Inmate’s education lawsuit denied in court

An inmate in the State Correctional Institution at Houtzdale will not be permitted to take a correspondence course to become a paralegal, according to a ruling late last week by the Pennsylvania Commonwealth Court.

The 31-year-old inmate, Zachary T. Spada, sued the Pennsylvania Department of Corrections because it would not allow him to take the course offered by the Blackstone Career Institute of Allentown.

The department nixed Spada’s attempt to enroll in the course because, it claimed, he had three disciplinary misconduct entries on his prison record during a six month period.

Spada filed a grievance against the state corrections department which was refused.

He then filed a lawsuit against the state in the Clearfield County Court of Common Pleas contending the decision violated his First Amendment rights not only to take a course but also to receive correspondence by mail.

He contended the rule cited by the department “was not reasonable because the policy did not serve a legitimate penological interest.”

Clearfield County Common Pleas Court Judge Fredric J. Ammerman last March 12 dismissed Spada’s lawsuit.

Spada then filed an appeal with the state Superior Court.

That court transferred the case to the Commonwealth Court, which hears arguments relevant to governmental operations.

A three-judge panel consisting of Mary Hannah Leavitt, Anne E. Covey and Christine Fizzano Cannon upheld Ammerman’s dismissal of the case.

The appeals court first addressed Spada’s argument that the DOC violated his constitutional rights.

“In general, access to education is not guaranteed under the United States Constitution and is not, therefore, considered to be a fundamental right or liberty,” stated the Commonwealth Court’s 10-page opinion written by Cannon.

But, the opinion noted, the Pennsylvania General Assembly has established a statutory right to participate in public education.

Spada’s request was that he be allowed to take a post-secondary course.

Ammerman concluded in his opinion that Pennsylvania does not go so far as to consider post-secondary education to be a protected constitutional right.

The DOC rejected Spada’s request for disciplinary reasons and in its review of the case the Commonwealth Court concluded, “The department was therefore within its discretion to treat Spada’s application as a request for a privilege that was subject to denial based on his disciplinary record.”
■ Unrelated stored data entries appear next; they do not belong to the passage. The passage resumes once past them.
(** * sportsdata-parser: the normalization layer of [app/parser.py]

    A shallow embedding of [BettingDataParser] (app/parser.py) and of the
    pydantic models it builds (app/models.py), followed by the properties
    of the specification that concern them.

    Python values that reach the parser come out of [json.load]; they are
    modelled by the inductive type [json].  Exceptions are explicit
    ([result]); the two effects of the parser, reading the wall clock
    ([datetime.now()]) and printing a line for a skipped record, are
    threaded through a [world]. *)

From Stdlib Require Import ZArith Floats Ascii String.
From stdpp Require Import gmap strings list fin_maps sorting.

Open Scope Z_scope.

(** ** Values *)

(** What [json.load] returns.  A [str] is kept as its UTF-8 bytes; a
    [dict] is a finite map on strings (the parser only looks keys up, and
    tests a dict for emptiness). *)
#[warnings="-register-all"]
Inductive json : Type :=
  | JNull
  | JBool (b : bool)
  | JInt (z : Z)
  | JFloat (f : float)
  | JStr (s : string)
  | JList (l : list json)
  | JDict (d : gmap string json).

(** The exceptions the parser can meet; all derive from [Exception]. *)
Inductive exn : Type :=
  | AttributeError
  | TypeError
  | KeyError
  | IndexError
  | ValueError
  | OverflowError
  | OSError
  | ValidationError.

Inductive result (A : Type) : Type :=
  | Ok (a : A)
  | Raise (e : exn).
Arguments Ok {A} a.
Arguments Raise {A} e.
Spada also contended that as an inmate he had a right to receive mail, which has been upheld in many prior decisions by Pennsylvania’s appeals courts.

Ammerman concluded that in Spada’s case, the department did not violate any right of the inmate to connect with the outside world because Spada has not yet received or attempted to receive materials involving the course.

The Commonwealth Court ruled that his rights to receive the materials for the course through the mail had not actually been violated at this point, and, “Therefore the issue is not yet ripe for review.”

It went on to explain, “The prison and department authorities did not err or violate Spada’s constitutional rights with regard to incoming mail.

“Spada’s request to receive the paralegal course materials was part and parcel of his request to take the course, which the department had discretion to refuse based on Spada’s disciplinary record,” the opinion stated.

Spada was representing himself during the legal proceedings.

He is serving a state prison term on charges of kidnapping and assault in Erie County.